(* ===== verification/BerRead.v ===== *)
(** * BerRead: the reader of ber.c reads back what the writer writes.

    What ober_read_elements makes of the encoding of a forest, element by
    element; then, of any input whatever, that it stays in bounds, ends, and
    leaves well-formed elements or none. *)

From stdpp Require Import gmultiset.
From S2P Require Import Prelude Ber BerOctets BerWrite.
Import X690.

(** ** What is received *)

(** An element fresh from calloc. *)
Definition blank : ber_element := Elm 0 0 0 0 0 false 0 0 (Word 0).

(** The value a number has after the round trip, and the buffer of a string. *)
Definition received_un (e : ber_element) : be_union :=
  if is_num (be_encoding e) then Word (sgn (8 * be_len e) (number_of (be_un e)))
  else if is_str (be_encoding e) then Buffer (payload e ++ (if be_encoding e =? BER_TYPE_BITSTRING then [] else [0]))
  else Word 0.
Definition received_element (offs : Z) (e : ber_element) (sub : forest) : ber_element :=
  Elm 0 (be_type e) (if is_seq (be_encoding e) then BER_TYPE_SEQUENCE else be_encoding e) (Z.of_nat (length (body_of e sub)))
    (offs + Z.of_nat (length (head_octets e (body_of e sub)))) (is_str (be_encoding e)) (be_class e) 0 (received_un e).
(** The forest received from the position [offs] of the stream: sets are
    sequences, and an empty sequence has one blank child. *)
Fixpoint received (offs : Z) (f : forest) : forest :=
  match f with
  | Nil => Nil
  | Node e sub next =>
      let start := offs + Z.of_nat (length (head_octets e (body_of e sub))) in
      Node (received_element offs e sub)
        (if is_seq (be_encoding e) then match sub with Nil => Node blank Nil Nil | _ => received start sub end else Nil)
        (received (start + Z.of_nat (length (body_of e sub))) next)
  end.
Definition received_children (offs : Z) (e : ber_element) (sub : forest) : forest :=
  if is_seq (be_encoding e) then match sub with Nil => Node blank Nil Nil | _ => received (offs + Z.of_nat (length (head_octets e (body_of e sub)))) sub end else Nil.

══════════════════════════════

▶ _What to work on_:
Retype the whole listing exactly.

▶ _Exercise output_:
(* ===== verification/BerRead.v ===== *)
(** * BerRead: the reader of ber.c reads back what the writer writes.

    What ober_read_elements makes of the encoding of a forest, element by
    element; then, of any input whatever, that it stays in bounds, ends, and
    leaves well-formed elements or none. *)

From stdpp Require Import gmultiset.
From S2P Require Import Prelude Ber BerOctets BerWrite.
Import X690.

(** ** What is received *)

(** An element fresh from calloc. *)
Definition blank : ber_element := Elm 0 0 0 0 0 false 0 0 (Word 0).

(** The value a number has after the round trip, and the buffer of a string. *)
Definition received_un (e : ber_element) : be_union :=
  if is_num (be_encoding e) then Word (sgn (8 * be_len e) (number_of (be_un e)))
  else if is_str (be_encoding e) then Buffer (payload e ++ (if be_encoding e =? BER_TYPE_BITSTRING then [] else [0]))
  else Word 0.
Definition received_element (offs : Z) (e : ber_element) (sub : forest) : ber_element :=
  Elm 0 (be_type e) (if is_seq (be_encoding e) then BER_TYPE_SEQUENCE else be_encoding e) (Z.of_nat (length (body_of e sub)))
    (offs + Z.of_nat (length (head_octets e (body_of e sub)))) (is_str (be_encoding e)) (be_class e) 0 (received_un e).
(** The forest received from the position [offs] of the stream: sets are
    sequences, and an empty sequence has one blank child. *)
Fixpoint received (offs : Z) (f : forest) : forest :=
  match f with
  | Nil => Nil
  | Node e sub next =>
      let start := offs + Z.of_nat (length (head_octets e (body_of e sub))) in
      Node (received_element offs e sub)
        (if is_seq (be_encoding e) then match sub with Nil => Node blank Nil Nil | _ => received start sub end else Nil)
        (received (start + Z.of_nat (length (body_of e sub))) next)
  end.
Definition received_children (offs : Z) (e : ber_element) (sub : forest) : forest :=
  if is_seq (be_encoding e) then match sub with Nil => Node blank Nil Nil | _ => received (offs + Z.of_nat (length (head_octets e (body_of e sub)))) sub end else Nil.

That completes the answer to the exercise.